There’s plenty of real world research and experience there. There aren’t a lot of doctoral theses. Likewise in the public sector, where SA has world-renowned central bankers and Treasury officials whose macroecono­mic expertise is highly regarded, whether they had MSc or PhD after their names.

It’s not too much of a stretch to imagine that when companies appointed Leoka to their boards, and the president appointed her to advisory committees, they were looking for her insights, experience and networks, not necessaril­y what sort of economics degree she had. That makes it all the more inexplicab­le that she felt the need to call herself doctor and claim a degree of which there is no evidence – and then double down on her claim when the lie emerged. Nor is she the only South African to have felt the need to fake their qualificat­ions even when this was largely immaterial to their job prospects. Names such as Pallo Jordan spring to mind, and there are more recent examples.
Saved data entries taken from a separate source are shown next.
Definition proxy_turn (p : Plane) (turn : ProxyTurn) : Plane :=
  match turn with
  | TypedTurn read =>
      if negb (pl_reading p) then p else
      let read := read_chunk read (pl_typed p) in
      if read =? 0 then with_typed (pl_typed p) false p else
      let '(sent, q) := send (take read (pl_typed p)) p in
      with_typed (drop read (pl_typed p)) sent q
  | PolledTurn kill answered =>
      let '(answer, sessions) := poll_messages kill agent_id (pl_sessions p) in
      let p := with_sessions sessions p in
      match answer with
      | Ok messages =>
          if answered
          then foldl (fun p message => (send (to_bytes (format_message_for_pty message)) p).2) p messages
          else p
      | _ => p
      end
  | UnreachedTurn => p
  | SharedTurn message => (send (to_bytes (format_message_for_pty message)) p).2
  | WrittenTurn result =>
      if negb (pl_writing p) then p else
      match pl_channel p with
      | [] => p
      | chunk :: channel =>
          match result with
          | Whole => with_channel channel (pl_written p ++ chunk) true p
          | Broken after => with_channel [] (pl_written p ++ take after chunk) false p
          end
      end
  | ShownTurn read result =>
      if negb (pl_showing p) then p else
      let read := read_chunk read (pl_printed p) in
      let chunk := take read (pl_printed p) in
      match result with
      | Whole => with_shown (drop read (pl_printed p)) (pl_shown p ++ chunk) (negb (read =? 0)) p
      | Broken after => with_shown (drop read (pl_printed p)) (pl_shown p ++ take after chunk) false p
      end
  | DaemonTurn call => with_sessions (session_op call (pl_sessions p)) p
  end.
(* ===== verification/AutoRestart.v ===== *)
(** * Restarts after changes

    Models the tasks of [spawn_service_auto_restart_watcher] and
    [spawn_global_auto_restart_watcher] of [src/app/launch/watch.rs]: the turns in which a task
    waits for changes of the watched files, lets them settle, and looks whether the service
    must be restarted. The section under the lock is [watcher_fire] of [Lifecycle]. *)

From stdpp Require Import gmap.
From S2P Require Import Prelude Bytes BMap RunModel Lifecycle LifecycleInv Launch Commands.
From Stdlib Require Import Lia ZArith.

(** What a turn gets within its 100 milliseconds. *)
Inductive Received := Changed | OtherEvent | WatchError (err : string) | Closed | Quiet.

(** A turn: whether the task is asked to stop, what it gets and when, the time when it looks
    whether the files have settled, and, if it goes on, whether it is paused and the hash. *)
Record WatchTurn := mkWatchTurn {
  wt_stop : bool;
  wt_received : Received;
  wt_at : Z;
  wt_now : Z;
  wt_paused : bool;
  wt_hash : outcome string;
}.

Record Watcher := mkWatcher { ww_pending : bool; ww_last_event_at : Z }.

Definition DEBOUNCE : Z := 500.

(** What comes of a turn: nothing yet, or a look at the files: not while paused, without a
    hash, or with one. *)
Inductive Looked := NotYet | WhilePaused | HashFailed (err : string) | Hashed (hash : string).

(** A turn ends the task, or leaves it in a state. *)
Definition watch_turn (w : Watcher) (turn : WatchTurn) : option (Watcher * Looked) :=
  if wt_stop turn then None else
  let after := match wt_received turn with
               | Changed => Some (mkWatcher true (wt_at turn))
               | Closed => None
               | OtherEvent | WatchError _ | Quiet => Some w
               end in
  w ← after;
  if negb (ww_pending w) || (wt_now turn - ww_last_event_at w <? DEBOUNCE)%Z then Some (w, NotYet) else
  let w := mkWatcher false (ww_last_event_at w) in
  if wt_paused turn then Some (w, WhilePaused) else
  match wt_hash turn with
  | Ok hash => Some (w, Hashed hash)
  | Err err => Some (w, HashFailed err)
  | Panic | OutOfFuel => None
  end.

(** What a task does: the hash it looked at, under the lock of a state, and whether it asked
    for a restart. *)
Record Look := mkLook { lk_looked : Looked; lk_restarts : bool }.

Section watch_loop.
(** The section under the lock: whether to restart, nothing when the record is gone. *)
Context {S : Type} (fire : string -> S -> option bool * S).

(** The turns of a task, each with the state that its lock is taken in. *)
Fixpoint watch_loop (w : Watcher) (turns : list (WatchTurn * S)) : list Look :=
  match turns with
  | [] => []
  | (turn, s) :: turns =>
      match watch_turn w turn with
      | None => []
      | Some (w, Hashed hash) =>
          match (fire hash s).1 with
          | Some restarts => mkLook (Hashed hash) restarts :: watch_loop w turns
          | None => []
          end
      | Some (w, looked) => mkLook looked false :: watch_loop w turns
      end
  end.
End watch_loop.

(** A task of a service, and of a global. *)
Definition service_fire (run_id service : string) (h : nat) (hash : string) (d : Daemon)
    : option bool * Daemon :=
  match watcher_fire run_id service hash h d with
  | (Ok (Some restarts), d) => (Some restarts, d)
  | (_, d) => (None, d)
  end.

Definition spawn_service_auto_restart_watcher (run_id service : string) (h : nat)
    (turns : list (WatchTurn * Daemon)) : list Look :=
  watch_loop (service_fire run_id service h) (mkWatcher false 0) turns.

(** The section of the task of a global. *)
Definition put_watch_hash (hash : string) (record : ServiceRecord) : ServiceRecord :=
  let l := sv_launch record in
  mkServiceRecord (sv_spec record)
    (mkServiceLaunchPlan (sl_unit_name l) (sl_cwd l) (sl_env l) (sl_cmd l) (sl_log_path l)
       (sl_port l) (sl_listen_port l) (sl_scheme l) (sl_url l) (sl_capture_api l)
       (sl_capture_api_body_limit l) (sl_capture_api_ignore l) hash
       (sl_watch_fingerprint l) (sl_watch_extra_files l))
    (sv_runtime record) (sv_handles record).
(** C17: Nothing of what a task says is lost. When both threads get the turns they need, in
    whatever order, and their writes work, the log of the task has one line for each line
    that came out of the task, marked with its stream and each stream's in their order; the
    log of a service whose task it is gets the same lines; and the line that is kept is the
    last one on stderr that is not blank. A stream is followed to its end, or to a line that
    is not UTF-8. *)
Theorem task_log_tells_output stdout stderr service0 sections :
  Forall (fun s => se_write s = None) sections ->
  (forall label, 3 * length (split_inclusive (match label with Stdout => stdout | Stderr => stderr end)) + 1
     <= turns_of label sections) ->
  let o := log_pumps service_log sections (fresh_output stdout stderr service0) in
  exists written served,
    to_log o = flat_map task_text written /\
    to_service o = service0 ++ flat_map (service_text (default "" service_log)) served /\
    match service_log with
    | Some _ => forall label, of_label label served = of_label label written
    | None => served = []
    end /\
    (forall label, exists rest,
       match label with Stdout => stdout | Stderr => stderr end = concat (lines_of label written) ++ rest /\
       unreadable rest) /\
    Forall (fun w => one_line (wn_line w)) written /\
    to_last o = last_loud (of_label Stderr written).
Proof.
  intros Hw Hturns. cbv zeta.
  set (pipes := fun label => match label with Stdout => stdout | Stderr => stderr end).
  assert (told pipes service0 [] [] (fresh_output stdout stderr service0)) as H0.
  { split; [|split_and!; [done|cbn; by rewrite app_nil_r|done..]]. intros label. exists [], [].
    split; [done|]. split; [done|]. by destruct label. }
  destruct (pumps_told pipes service0 sections [] [] _ Hw H0) as (written & served & Hp & Hlog & Hservice & Hnone & Hall).
  assert (forall label, tp_stage (pump_of label (log_pumps service_log sections (fresh_output stdout stderr service0)))
            = Ended) as Hended.
  { intros label. apply pumps_end. specialize (Hturns label). unfold turns_of in Hturns.
    by destruct label. }
  assert (forall label, exists before, of_label label written = before /\ (label = Stderr ->
     to_last (log_pumps service_log sections (fresh_output stdout stderr service0)) = last_loud before) /\
     (is_Some service_log -> of_label label served = before) /\
     exists rest, pipes label = concat (lines_of label written) ++ rest /\ unreadable rest) as Hend.
  { intros label. destruct (Hp label) as (before & hand & Hb & Hl & Hst). rewrite Hended in Hst.
    destruct Hst as (-> & Hs & Hr). rewrite app_nil_r in Hb. by exists before. }
  exists written, served. split_and!; [done|done| | | |].
  - destruct service_log; [|by apply Hnone]. intros label. destruct (Hend label) as (before & -> & _ & Hs & _).
    by apply Hs.
  - intros label. destruct (Hend label) as (before & _ & _ & _ & Hr). exact Hr.
  - eapply Forall_impl; [exact Hall|]. by intros w [? _].
  - destruct (Hend Stderr) as (before & -> & Hl & _). by apply Hl.
Qed.
End logs.

Definition sample_sections : list Section_ :=
  let turn label := mkSection label "t" None in
  [turn Stdout; turn Stderr; turn Stderr; turn Stdout; turn Stderr; turn Stdout; turn Stdout; turn Stderr;
   turn Stdout; turn Stdout; turn Stdout].

(** The line "one" and a piece without its end on stdout, "two" on stderr. *)
Lemma task_log_tells_output_witness :
  let o := @log_pumps concrete_json (Some "task") sample_sections (fresh_output sample_out sample_err []) in
  to_log o = to_bytes "[t] [stdout] one" ++ ["010"%char] ++ to_bytes "[t] [stderr] two" ++ ["010"%char]
             ++ to_bytes "[t] [stdout] t" ++ ["010"%char] /\
  to_last o = Some "two" /\
  exists written, to_log o = flat_map task_text written /\ to_last o = last_loud (of_label Stderr written).
Proof.
  destruct (@task_log_tells_output concrete_json (Some "task") sample_out sample_err [] sample_sections)
    as (written & served & Hlog & _ & _ & Hp & Hone & Hlast).
  - by repeat constructor.
  - intros []; vm_compute; lia.
  - split; [vm_compute; reflexivity|]. split; [vm_compute; reflexivity|].
    exists written. split; [exact Hlog|exact Hlast].
Defined.

(** A line that is not UTF-8 ends its thread: what comes after it is not in the logs. *)
Lemma binary_line_silences_task :
  let stdout := ["255"%char; "010"%char] ++ to_bytes "done" ++ ["010"%char] in
  let sections := map (fun label => mkSection label "t" None) (repeat Stdout 10) in
  let o := @log_pumps concrete_json None sections (fresh_output stdout [] []) in
  to_log o = [] /\ tp_stage (to_stdout o) = Ended.
Proof. vm_compute. by split. Qed.

(** ** What a run does *)

Inductive Told :=
  | ReadVars (items : list (outcome (string * string)))
  | Ran (c : ShellCommand) (status : outcome (option Z))
  | Started (c : ShellCommand)
  | Waited (status : outcome (option Z))
  | Joined (label : Label)
  | Kept (last : option string)
  | Recorded (path : string) (history : TaskHistory)
  | Updated (execution_id : string) (exit_code : option Z) (answer : outcome DetachedTaskExecution)
  | Announced (e : DaemonTaskEvent).

Definition told_of (ev : event TaskE) : option Told :=
  match ev with
  | Ev e r =>
      match e in TaskE R return R -> option Told with
      | ReadEnvFile _ => fun r => match r with Ok items => Some (ReadVars items) | _ => None end
      | RunShell c => fun r => Some (Ran c r)
      | SpawnShell c => fun r => match r with Ok _ => Some (Started c) | _ => None end
      | WaitShell => fun r => Some (Waited r)
      | JoinPump label => fun _ => Some (Joined label)
      | LastStderr => fun r => Some (Kept r)
      | WriteHistory path history => fun r => match r with Ok _ => Some (Recorded path history) | _ => None end
      | UpdateTask id code => fun r => Some (Updated id code r)
      | EmitTask e => fun _ => Some (Announced e)
      | _ => fun _ => None
      end r
  end.

Abbreviation task_seen := (seen told_of).

(** A process of the task. *)
Definition is_process (t : Told) : bool := match t with Ran _ _ | Started _ => true | _ => false end.
Definition is_record (t : Told) : bool := match t with Recorded _ _ => true | _ => false end.
Definition of_daemon (t : Told) : bool := match t with Updated _ _ _ | Announced _ => true | _ => false end.

(** Of a run that fails: nothing is recorded and at most one process was started. *)
Definition unrecorded (l : list Told) : Prop :=
  existsb is_record l = false /\ length (List.filter is_process l) <= 1.

Lemma env_items_Ok err items env env' :
  env_items err items env = Ok env' -> exists vars, items = map Ok vars /\ env' = bextend env vars.
Proof.
  unfold env_items. revert env. induction items as [|item items IH]; intros env; cbn.
  - intros [= <-]. by exists [].
  - destruct item as [[k v]|e| |]; [|done..]. cbn. intros (vars & -> & ->)%IH. by exists ((k, v) :: vars).
Qed.

Section told.
Context (try_quote : string -> outcome string).
Context (base_dir : outcome string) (blake3_hex : string -> string).
Context (task_name : string) (task : TaskConfig) (project_dir : string) (scope : TaskLogScope).
Context (path : string) (verbose : bool) (args : list string) (base_env : bmap string string).
Context (service_log : option ServiceLogSink).

(** The command is the one of the configuration with the arguments quoted behind it, in
    the directory of the task; its environment are the variables it is run with, then those
    of the file, then those of the task. *)
Definition configured (files : list (list (outcome (string * string)))) (c : ShellCommand) : Prop :=
  let '(cmd, _, env, env_file) := task_cmd_parts task in
  task_line try_quote cmd args = Ok (sh_line c) /\ sh_cwd c = task_cwd task project_dir /\
  sh_inherit c = verbose /\ length files <= 1 /\ (env_file = None -> files = []) /\
  exists vars, concat files = map Ok vars /\ sh_env c = bextend (bextend base_env vars) env.

(** What is seen of a process that comes to its end. *)
Definition process (c : ShellCommand) (status : option Z) (last : option string) : list Told :=
  if verbose then [Ran c (Ok status)]
  else [Started c; Waited (Ok status); Joined Stdout; Joined Stderr; Kept last].

Definition run_recorded (l : list Told) (result : TaskResult) : Prop :=
  exists files c status last history started_at finished_at,
    l = map ReadVars files ++ process c status last
        ++ [Recorded path (append_task_execution history task_name scope started_at finished_at result)] /\
    configured files c /\ tr_exit_code result = default 1%Z status /\
    tr_last_stderr_line result = (if verbose then None else last).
They raise questions about why it is that the SA context breeds this sad search for prestige and fancy titles, and this dread of losing face, even at the cost of honesty and integrity.

Integrity is at the heart of the Leoka scandal. The scandal is not just about an individual but also about integrity and probity in corporate SA, in government and the NGO sector. Remgro appointed and then unappointe­d Leoka. But she served on the boards of Anglo American Platinum and MTN as well on the president’s economic advisory council. She was also on Corruption Watch’s board for years. Nowhere did they vet her qualificat­ions, vetting that would have taken only a phone call or online search, or more simply a request for her to produce copies of certificat­es. Perhaps her exact qualificat­ions didn’t matter for the job. Corruption Watch said her performanc­e was ‘stellar”, though with hindsight it should have known and done better.
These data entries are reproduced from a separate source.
(** C35: An eviction by size brings the index down to its share, and the oldest documents go.
    An index that is not too large stays as it is. Otherwise, when it succeeds, the number of
    documents left is less than one above their part that the allowed size is of the actual
    one; it says how many it means to remove, which leaves at most two fewer than that part;
    and what is removed are all the documents up to a time: those strictly older than it are
    fewer than it says, so that more go only when they have just that time. *)
Theorem oldest_evicted current_size max_bytes search1 search2 (st st' : Index) n :
  outlook (lx_writer st) ≡ₚ committed (lx_writer st) ->
  (0 <= max_bytes)%Z -> (current_size <= u64_max)%Z -> (Z.of_nat (length (committed (lx_writer st))) <= 2 ^ 48)%Z ->
  evict_to_size current_size max_bytes search1 search2 st = (Ok n, st') ->
  let docs := committed (lx_writer st) in
  let left := committed (lx_writer st') in
  if (current_size <=? max_bytes)%Z then n = 0%nat /\ st' = st else
  (Z.of_nat (length left) * current_size < Z.of_nat (length docs) * max_bytes + current_size)%Z /\
  n + length left <= length docs /\
  (Z.of_nat (length docs) * max_bytes <= (Z.of_nat (length docs - n) + 2) * current_size)%Z /\
  (n = 0%nat /\ st' = st \/
   n <> 0%nat /\ exists cutoff, left ≡ₚ List.filter (later_than cutoff) docs /\
     length (List.filter (older_than cutoff) docs) < n /\ exists d, d ∈ docs /\ pd_ts_nanos d = cutoff).
Proof.
  intros Hout Hmax Hcur Hmany Hev docs left. destruct (Z.leb_spec current_size max_bytes) as [Hfits|Hlarge].
  { unfold evict_to_size in Hev. rewrite (proj2 (Z.leb_le _ _) Hfits) in Hev. by injection Hev as <- <-. }
  destruct (evicted_size _ _ _ _ _ _ _ Hlarge Hev) as [Hn Hcase]. fold docs in Hn, Hcase, Hmany.
  destruct (target_docs_share (length docs) max_bytes current_size) as (Htle & Hlow & Hup); [lia..|].
  assert (length left + n <= length docs) as Hleft.
  { destruct Hcase as [[-> Hst]|(Hne & cutoff & Heq & Hc)]; [subst left; rewrite Hst; fold docs; lia|].
    apply evicted_docs in Heq as [_ Hdocs]; [|done..]. fold docs left in Hdocs. rewrite Hdocs.
    apply oldest_split in Hc; lia. }
  split_and!; [nia|lia| |].
  - replace (length docs - n)%nat with (target_docs (length docs) max_bytes current_size) by lia. lia.
  - destruct Hcase as [?|(Hne & cutoff & Heq & Hc)]; [by left|]. right. split; [done|]. exists cutoff.
    apply evicted_docs in Heq as [_ Hdocs]; [|done..]. split; [done|]. apply oldest_split in Hc; [tauto|lia].
Qed.

(** When all documents have the same time an eviction that removes one removes them all. *)
Lemma equal_times_all_evicted current_size max_bytes search1 search2 (st st' : Index) n t :
  outlook (lx_writer st) ≡ₚ committed (lx_writer st) ->
  (forall d, d ∈ committed (lx_writer st) -> pd_ts_nanos d = t) ->
  evict_to_size current_size max_bytes search1 search2 st = (Ok n, st') -> n <> 0%nat ->
  committed (lx_writer st') = [].
Proof.
  intros Hout Ht Hev Hn.
  destruct (evict_to_size_is_eviction current_size max_bytes search1 search2 st) as [[_ Hsame]|(k & cutoff & Hk & Heq & _ & Hc)].
  { destruct Hn. apply Hsame. by rewrite Hev. }
  rewrite Hev in Heq. symmetry in Heq. apply evicted_docs in Heq as [-> Hdocs]; [|done..].
  set (docs := committed (lx_writer st)) in *.
  destruct (top_docs_law pd_ts_nanos true k docs) as (l & Hl & _ & Htop). rewrite Htop in Hc.
  apply newest_of_spec in Hc as [_ (d & Hd & Hcut)].
  assert (cutoff = t) as ->.
  { rewrite <- Hcut. apply Ht. rewrite <- Hl. apply elem_of_take in Hd as (i & Hd & _). by eapply list_elem_of_lookup_2. }
  apply Permutation_nil_r. rewrite Hdocs. assert (List.filter (later_than t) docs = []) as ->; [|done].
  assert (forall x, x ∈ List.filter (later_than t) docs -> False) as Hno.
  { intros x [Hx Hlt]%list_elem_of_In%filter_In. apply list_elem_of_In, Ht in Hx. unfold later_than in Hlt. lia. }
  destruct (List.filter _ docs) as [|x xs]; [done|]. destruct (Hno x). by left.
Qed.
End spec.

(** ** What is merged *)

Section batches.
Context {SegmentId : Type}.
Implicit Types (l : list SegmentId) (batches candidates : list (list SegmentId)).

Lemma chunks_spec fuel n l :
  0 < n -> length l <= fuel -> concat (chunks fuel n l) = l /\ Forall (fun chunk => length chunk <= n) (chunks fuel n l).
Proof.
  intros Hn. revert l. induction fuel as [|fuel IH]; intros [|a l] Hl; cbn in *; try (split; [done|constructor]).
  { lia. }
  destruct n as [|n]; [lia|]. cbn [take drop]. destruct (IH (drop n l)) as [Hc Hf]; [rewrite length_drop; lia|].
  split.
  - cbn. by rewrite Hc, take_drop.
  - constructor; [|exact Hf]. cbn. rewrite length_take. lia.
Qed.

(** A list of batches: few, none of one segment, none too large. *)
Definition small_batches batches : Prop :=
  length batches <= COMPACTION_MAX_BATCHES_PER_PASS /\
  Forall (fun batch => 2 <= length batch <= COMPACTION_SEGMENT_BATCH_SIZE) batches.

Lemma push_chunks_spec batches cs :
  length batches < COMPACTION_MAX_BATCHES_PER_PASS -> small_batches batches ->
  Forall (fun chunk => length chunk <= COMPACTION_SEGMENT_BATCH_SIZE) cs ->
  let '(batches', full) := push_chunks batches cs in
  small_batches batches' /\ (full = false -> length batches' < COMPACTION_MAX_BATCHES_PER_PASS) /\
  exists more, batches' = batches ++ more /\ more `sublist_of` cs.
Proof.
  intros Hlen Hsmall Hf. revert batches Hlen Hsmall. induction Hf as [|chunk cs Hchunk _ IH]; intros batches Hlen Hsmall; cbn [push_chunks].
  - split; [done|]. split; [done|]. exists []. by rewrite app_nil_r.
  - destruct (length chunk <? 2)%nat eqn:Hc.
    + specialize (IH batches Hlen Hsmall). destruct (push_chunks batches cs) as [b f].
      destruct IH as (H1 & H2 & more & H3 & H4). split; [done|]. split; [done|]. exists more. split; [done|]. by apply sublist_cons.
    + apply Nat.ltb_ge in Hc.
      assert (small_batches (batches ++ [chunk])) as Hs.
      { destruct Hsmall as [_ Hall]. split; [rewrite length_app; cbn; lia|]. apply Forall_app. split; [done|]. by constructor. }
      destruct (COMPACTION_MAX_BATCHES_PER_PASS <=? length (batches ++ [chunk]))%nat eqn:Hfull.
      * split; [done|]. split; [done|]. exists [chunk]. split; [done|]. apply sublist_skip, sublist_nil_l.
      * apply Nat.leb_gt in Hfull. specialize (IH _ Hfull Hs). destruct (push_chunks _ cs) as [b f].
        destruct IH as (H1 & H2 & more & -> & H4). split; [done|]. split; [done|].
        exists (chunk :: more). rewrite <- app_assoc. split; [done|]. by apply sublist_skip.
Qed.

Lemma concat_sublist batches batches' : batches `sublist_of` batches' -> concat batches `sublist_of` concat batches'.
Proof.
  induction 1 as [|b bs cs _ IH|b bs cs _ IH]; cbn; [done|by apply sublist_app|].
  by apply sublist_inserts_l.
Qed.

Lemma push_candidates_spec batches candidates :
  length batches < COMPACTION_MAX_BATCHES_PER_PASS -> small_batches batches ->
  small_batches (push_candidates batches candidates) /\
  exists more, push_candidates batches candidates = batches ++ more /\ concat more `sublist_of` concat candidates.
Proof.
  revert batches. induction candidates as [|candidate candidates IH]; intros batches Hlen Hsmall; cbn [push_candidates concat].
  - split; [done|]. exists []. by rewrite app_nil_r.
  - unfold chunks_of. destruct (chunks_spec (length candidate) COMPACTION_SEGMENT_BATCH_SIZE candidate) as [Hc Hf];
      [unfold COMPACTION_SEGMENT_BATCH_SIZE; lia|done|].
    pose proof (push_chunks_spec batches _ Hlen Hsmall Hf) as Hp. destruct (push_chunks _ _) as [b [|]].
    + destruct Hp as (H1 & _ & more & -> & Hsub). split; [done|]. exists more. split; [done|].
      apply concat_sublist in Hsub. rewrite Hc in Hsub. by apply sublist_inserts_r.
    + destruct Hp as (H1 & H2 & more & -> & Hsub). destruct (IH _ (H2 eq_refl) H1) as (H3 & more' & H4 & H5).
      split; [done|]. exists (more ++ more'). rewrite H4, <- app_assoc. split; [done|].
      rewrite concat_app. apply sublist_app; [|done]. apply concat_sublist in Hsub. by rewrite Hc in Hsub.
Qed.

(** A pass merges at most eight batches, each of two to thirty-two segments, and no segment
    twice when the policy names none twice. *)
Lemma compaction_bounded segments (policy : list SegmentId -> list (list SegmentId)) :
  (forall l, NoDup (concat (policy l))) ->
  small_batches (compaction_batches segments policy) /\ NoDup (concat (compaction_batches segments policy)).
Proof.
  intros Hnd. unfold compaction_batches. set (s := match segments with Ok s => s | _ => [] end).
  destruct (length s <=? 1)%nat; [split; [by split; [cbn; lia|]|constructor]|].
  destruct (push_candidates_spec [] (policy s)) as (H1 & more & H2 & H3);
    [unfold COMPACTION_MAX_BATCHES_PER_PASS; cbn; lia|by split; [cbn; lia|]|].
  split; [done|]. rewrite H2. by eapply sublist_NoDup.
Qed.
End batches.

(** ** Witness *)

Definition timed_doc (t : Z) : PendingDoc := mkDoc "run" "web" "stdout" "info" t "t" t "line" "line" [].

Definition four_docs : LogIndex (H0 := list_index) (Response := @LogViewResponse concrete_json) :=
  let docs := map timed_doc [4; 1; 3; 2]%Z in @mkLogIndex list_index _ (docs, docs) ingest_state_default None [] 0.

Definition two_docs : LogIndex (H0 := list_index) (Response := @LogViewResponse concrete_json) :=
  let docs := map timed_doc [4; 3]%Z in @mkLogIndex list_index _ (docs, docs) ingest_state_default None [] 0.

Lemma half_evicted :
  @evict_to_size concrete_json list_index sorted_search 200 100 (Ok tt) (Ok tt) four_docs = (Ok 2%nat, two_docs).
Proof. vm_cast_no_check (@eq_refl (outcome nat * _) (Ok 2%nat, two_docs)). Qed.

(** Half of four documents are to go. *)
Lemma oldest_evicted_witness :
  exists cutoff, @committed list_index (lx_writer two_docs) ≡ₚ
    List.filter (later_than cutoff) (@committed list_index (lx_writer four_docs)).
Proof.
  destruct (@oldest_evicted concrete_json list_index list_index_laws sorted_search sorted_search_laws
    200 100 (Ok tt) (Ok tt) four_docs two_docs 2 (reflexivity _) ltac:(lia) ltac:(by vm_compute) ltac:(by vm_compute)
    half_evicted) as (_ & _ & _ & [[[=] _]|(_ & cutoff & Hdocs & _)]).
  exists cutoff. exact Hdocs.
Defined.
But if large corporates and the presidency are not doing routine checks on CVs, we have to wonder what else they are not checking. In the case of corporate SA, we have to wonder too whether the push for diversity on boards has been at the expense of rigorous scrutiny of the candidates.

The Leoka scandal is a wake-up call for corporate SA, a stark reminder of the need to verify all candidates for high office, whoever they are and whatever the office, in the interests of integrity.

With fraud and corruption as rife as they are in SA, integrity is more important than ever. As Corruption Watch put it: “An across the board culture shift is needed to bolster the standards by which companies, government institutio­ns and civil society organisati­ons alike appoint leaders. It is, after all, by the quality of those leaders that the general public ranks the organisati­ons in question.”